The heat also brings mosquitoes, and around here the mosquitoes carry malaria. No one told me that before I came here, so I never got any shots or meds. I’d go to a Chinese hospital… but I fear that nowhere in China is as life-threatening as a hospital. Even in relatively advanced South Korea I was always presented with the most foul rooms and dirty needles and doctors who felt the cure to all sickness lay in the anus. Around here I’d probably end up getting something amputated by a drunken halfwit in a stained white coat.
The water is not potable, either. I even have to feed my cats bottles water. I’m afraid of getting cholera or some such hideous affliction. Recently, in a town not too far away, 200 schoolchildren fell seriously ill after getting lead poisoning. Their water was tainted by the waste pumped into the ground at nearby battery factories.

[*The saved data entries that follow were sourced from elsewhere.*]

Lemma sint_range w z : 0 < w -> - 2 ^ (w - 1) <= sint w z < 2 ^ (w - 1).
Proof.
  intros Hw. unfold sint.
  assert (2 ^ w = 2 * 2 ^ (w - 1)) as E.
  { rewrite <- Z.pow_succ_r by lia. f_equal. lia. }
  pose proof (Z.mod_pos_bound (z + 2 ^ (w - 1)) (2 ^ w)). lia.
Qed.

Lemma sint_small w z : 0 < w -> - 2 ^ (w - 1) <= z < 2 ^ (w - 1) -> sint w z = z.
Proof.
  intros Hw Hz. unfold sint.
  assert (2 ^ w = 2 * 2 ^ (w - 1)) as E.
  { rewrite <- Z.pow_succ_r by lia. f_equal. lia. }
  rewrite Z.mod_small; lia.
Qed.

Lemma sint_add_l w a b : sint w (sint w a + b) = sint w (a + b).
Proof.
  unfold sint. f_equal.
  replace ((a + 2 ^ (w - 1)) mod 2 ^ w - 2 ^ (w - 1) + b + 2 ^ (w - 1)) with
    ((a + 2 ^ (w - 1)) mod 2 ^ w + b) by lia.
  rewrite Zplus_mod_idemp_l. f_equal. lia.
Qed.

Lemma sint_sint w a : sint w (sint w a) = sint w a.
Proof. rewrite <- (Z.add_0_r (sint w a)) at 1. rewrite sint_add_l. f_equal. lia. Qed.

#[export] Hint Rewrite wrap_wrap wrap_add_l wrap_sub_l : hft.

(** ** Lemmas on arrays *)

Lemma arr_get_set_eq {A} (d : A) a i x : arr_get d (<[i:=x]> a) i = x.
Proof. unfold arr_get. by rewrite lookup_insert_eq. Qed.

Lemma arr_get_set_ne {A} (d : A) a i j x :
  i <> j -> arr_get d (<[i:=x]> a) j = arr_get d a j.
Proof. intros. unfold arr_get. by rewrite lookup_insert_ne. Qed.

Lemma arr_get_set {A} (d : A) a i j x :
  arr_get d (<[i:=x]> a) j = if decide (i = j) then x else arr_get d a j.
Proof. case_decide; subst; [apply arr_get_set_eq|by apply arr_get_set_ne]. Qed.

Lemma arr_get_empty {A} (d : A) i : arr_get d ∅ i = d.
Proof. unfold arr_get. by rewrite lookup_empty. Qed.

Lemma in_range_spec n i : in_range n i = true <-> 0 <= i < n.
Proof. unfold in_range. rewrite andb_true_iff, Z.leb_le, Z.ltb_lt. done. Qed.

Lemma in_range_false n i : in_range n i = false <-> ~ (0 <= i < n).
Proof. rewrite <- in_range_spec. by destruct (in_range n i). Qed.

(** ** Lemmas on lists *)

Lemma filter_ext_all {A} (P Q : A -> Prop) `{!forall x, Decision (P x), !forall x, Decision (Q x)} (l : list A) :
  (forall x, x ∈ l -> P x <-> Q x) -> filter P l = filter Q l.
Proof.
  induction l as [|x l IH]; intros E; [done|]. rewrite !filter_cons.
  rewrite IH by (intros; apply E; by right).
  pose proof (E x (list_elem_of_here _ _)). repeat case_decide; naive_solver.
Qed.

Lemma Forall_filter_keep {A} (P Q : A -> Prop) `{!forall x, Decision (P x)} (l : list A) :
  Forall Q l -> Forall Q (filter P l).
Proof. rewrite !Forall_forall. intros HQ x [_ Hx]%list_elem_of_filter. by apply HQ. Qed.

Lemma length_omap_le {A B} (f : A -> option B) (l : list A) : (length (omap f l) <= length l)%nat.
Proof. induction l as [|x l IH]; cbn; [done|]. destruct (f x); cbn; lia. Qed.

(** ** Lemmas on counting *)

Lemma countN_ext P Q n :
  (forall i, 0 <= i < Z.of_nat n -> P i = Q i) -> countN P n = countN Q n.
Proof.
  induction n as [|n IH]; intros H; [done|]. cbn [countN].
  rewrite IH by (intros; apply H; lia). by rewrite H by lia.
Qed.

Lemma countZ_bounds P n : 0 <= n -> 0 <= countZ P n <= n.
Proof.
  intros Hn. unfold countZ. rewrite <- (Z2Nat.id n) at 3 by done.
  induction (Z.to_nat n) as [|k IH]; cbn [countN]; [lia|].
  destruct (P (Z.of_nat k)); cbn [Z.b2z]; lia.
Qed.

Lemma countZ_zero P n : (forall i, 0 <= i < n -> P i = false) -> countZ P n = 0.
Proof.
  intros H. unfold countZ.
  assert (forall i, 0 <= i < Z.of_nat (Z.to_nat n) -> P i = false) as H'
    by (intros; apply H; lia).
  clear H. induction (Z.to_nat n) as [|k IH]; [done|]. cbn [countN].
  rewrite H' by lia. rewrite IH; [done|]. intros; apply H'; lia.
Qed.

(** Switching one index of the range from [false] to [true] adds one. *)
Lemma countZ_set P Q n i :
  0 <= i < n -> P i = false -> Q i = true ->
  (forall j, 0 <= j < n -> j <> i -> Q j = P j) ->
  countZ Q n = countZ P n + 1.
Proof.
  intros Hi HP HQ H. unfold countZ.
  assert (0 <= i < Z.of_nat (Z.to_nat n)) as Hi' by lia.
  assert (forall j, 0 <= j < Z.of_nat (Z.to_nat n) -> j <> i -> Q j = P j) as H'
    by (intros; apply H; lia).
  clear H Hi. revert Hi' H'. induction (Z.to_nat n) as [|k IH]; [lia|].
  intros Hi H. cbn [countN].
  destruct (Z.eq_dec (Z.of_nat k) i) as [<-|Hne].
  - rewrite HP, HQ. cbn [Z.b2z]. rewrite (countN_ext Q P); [lia|].
    intros; apply H; lia.
  - rewrite IH; [|lia|intros; apply H; lia]. rewrite (H (Z.of_nat k)); lia.
Qed.

(** A count below the size of the range leaves some index out. *)
Lemma countZ_lt P n : countZ P n < n -> exists i, 0 <= i < n /\ P i = false.
Proof.
  unfold countZ. intros H.
  assert (countN P (Z.to_nat n) < Z.of_nat (Z.to_nat n)) as H'.
  { assert (0 < n \/ n <= 0) as [Hn|Hn] by lia; [lia|].
    replace (Z.to_nat n) with O in H by lia. cbn in H. lia. }
  clear H. assert (Z.of_nat (Z.to_nat n) <= Z.max 0 n) as Hn by lia.
  induction (Z.to_nat n) as [|k IH]; cbn [countN] in H'; [lia|].
  destruct (P (Z.of_nat k)) eqn:E; [|exists (Z.of_nat k); split; [lia|done]].
  apply IH; cbn [Z.b2z] in H'; lia.
Qed.

Lemma countZ_all P n : 0 <= n -> (forall i, 0 <= i < n -> P i = true) -> countZ P n = n.
Proof.
  intros Hn H. destruct (Z.eq_dec (countZ P n) n) as [|Hne]; [done|].
  pose proof (countZ_bounds P n Hn).
  destruct (countZ_lt P n) as (i & Hi & E); [lia|]. by rewrite H in E.
Qed.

Of course, there’s always the chance of being executed. My friends say they don’t do that sort of thing to foreigners, but my friends don’t have my luck. I made the mistake of teaching my students about satire last month, and one of them told me after class to be careful. “You can get executed for that in China,” he said. I laughed and said that I wouldn’t, but I do need to be careful. I’m not good at keeping out of trouble.

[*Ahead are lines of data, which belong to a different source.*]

Lemma scan_down_below bm n : best_below bm (Z.of_nat n) (scan_down bm n).
Proof.
  induction n as [|n IH]; cbn [scan_down]; [split; [done|]; split; [done|intros; lia]|].
  destruct (active bm (Z.of_nat n)) eqn:E.
  - split; [lia|]. split; [intros; split; [lia|done]|]. intros; lia.
  - destruct IH as (H1 & H2 & H3). split; [done|]. split.
    + intros Hr. specialize (H2 Hr). split; [lia|apply H2].
    + intros p Hp. destruct (Z.eq_dec p (Z.of_nat n)) as [->|]; [done|]. apply H3. lia.
Qed.

Lemma best_below_unique bm top r r' : best_below bm top r -> best_below bm top r' -> r = r'.
Proof.
  intros (H1 & H2 & H3) (H1' & H2' & H3').
  destruct (Z.lt_trichotomy r r') as [Hlt|[|Hlt]]; [|done|].
  - destruct H2' as [? Ha]; [lia|]. rewrite H3 in Ha; [done|lia].
  - destruct H2 as [? Ha]; [lia|]. rewrite H3' in Ha; [done|lia].
Qed.

Lemma scan_up_above bm n p :
  0 < p -> p + Z.of_nat n = BitmapWordCount * 64 -> best_above bm (p - 1) (scan_up bm n p).
Proof.
  revert p. induction n as [|n IH]; intros p Hp Hn; cbn [scan_up].
  - split; [done|]. change BitmapWordCount with 1563 in *. split; [lia|]. cbn. intros; lia.
  - destruct (active bm p) eqn:E.
    + split; [split; [lia|done]|]. split; [lia|]. destruct (Z.eqb_spec p 0); [lia|]. intros; lia.
    + destruct (IH (p + 1)) as (H1 & H2 & H3); [lia..|]. split; [|split; [done|]].
      * intros Hr. split; [|apply H1, Hr]. specialize (H1 Hr). lia.
      * intros q Hq. destruct (Z.eq_dec q p) as [->|]; [done|]. apply H3. lia.
Qed.

Lemma best_above_unique bm bot r r' :
  0 < bot -> best_above bm bot r -> best_above bm bot r' -> r = r'.
Proof.
  intros Hbot (H1 & H2 & H3) (H1' & H2' & H3').
  revert H3 H3'.
  destruct (Z.eqb_spec r 0) as [->|Hr], (Z.eqb_spec r' 0) as [->|Hr']; intros H3 H3'; [done| | |].
  - destruct (H1' Hr') as [? Ha]. rewrite H3 in Ha; [done|lia].
  - destruct (H1 Hr) as [? Ha]. rewrite H3' in Ha; [done|lia].
  - destruct (H1 Hr) as [? Ha], (H1' Hr') as [? Ha'].
    destruct (Z.lt_trichotomy r r') as [Hlt|[|Hlt]]; [|done|].
    + rewrite H3' in Ha; [done|lia].
    + rewrite H3 in Ha'; [done|lia].
Qed.

(** C3.  The word-wise bitmap searches that replace the removed best price
    ([countl_zero] downwards for the bid, [countr_zero] upwards for the ask, with
    the masks of the first word) return exactly what a scan of the prices one by
    one returns, never index outside the bitmap and terminate: the nearest
    active price on that side, or 0 when there is none. *)
Theorem bitmap_search_is_linear_scan (bm : gmap Z Z) (best : Z) :
  words_wf bm -> 0 < best < MaxPriceLevels ->
  refreshBestBid bm best = Some (scan_down bm (Z.to_nat best)) /\
  refreshBestAsk bm best =
    Some (scan_up bm (Z.to_nat (BitmapWordCount * BitsPerBitmapWord - best - 1)) (best + 1)).
Proof.
  intros Hwf Hb. split.
  - destruct (refreshBestBid_spec bm best Hwf Hb) as (r & -> & Hr). f_equal.
    eapply best_below_unique; [exact Hr|].
    rewrite <- (Z2Nat.id best) at 1 by lia. apply scan_down_below.
  - destruct (refreshBestAsk_spec bm best Hwf Hb) as (r & -> & Hr). f_equal.
    eapply best_above_unique; [|exact Hr|]; [lia|].
    replace best with (best + 1 - 1) at 1 by lia. apply scan_up_above; [lia|].
    unfold BitsPerBitmapWord. change BitmapWordCount with 1563.
    unfold MaxPriceLevels in Hb. lia.
Qed.

(** Prices 5, 63 and 200 are active. *)
Definition sample_bitmap : gmap Z Z := {[ 0 := Z.lor (2 ^ 5) (2 ^ 63); 3 := 2 ^ 8 ]}.

Lemma bitmap_search_witness :
  refreshBestBid sample_bitmap 200 = Some 63 /\ refreshBestAsk sample_bitmap 63 = Some 200 /\
  refreshBestBid sample_bitmap 200 = Some (scan_down sample_bitmap (Z.to_nat 200)).
Proof.
  split; [reflexivity|]. split; [reflexivity|].
  destruct (bitmap_search_is_linear_scan sample_bitmap 200) as [H _]; [|done|exact H].
  intros i. unfold arr_get, sample_bitmap.
  rewrite lookup_insert. case_decide; [split; vm_compute; congruence|].
  rewrite lookup_singleton. case_decide; split; vm_compute; congruence.
Defined.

Less likely is the threat of road bandits – who apparently run riot in the southern provinces; getting caught up in the huge uprisings that regularly occur around places like Sichuan (and which are brutally suppressed before the outside world gets to hear a thing); gang violence related to drug-running on the borders with Pakistan and Burma; and even piracy on the high seas. At least these things are exciting. I wouldn’t mind being killed by pirates.
Having said all that, I’ve spent most of my life in Scotland: risking heart disease or getting glassed, knifed or bottled on the way home. I’ve also lived in America where I constantly feared being shot, and in Korea where there always lingered the threat of war, wild boar, and the world’s most aggressive geriatrics. I’ve stumbled upon giant lizards in Malaysia, been paralysed in the Philippines, and had my plane crash in Japan.
It’s a dangerous world. I could list a number of oft-used (on Facebook, at least) quotes about living life to the fullest and not fearing death… In the end, even though I’m afraid to use any of them because they have become so cliched that they sound meaningless, there is wisdom in all of them. We could, after all, die at any moment.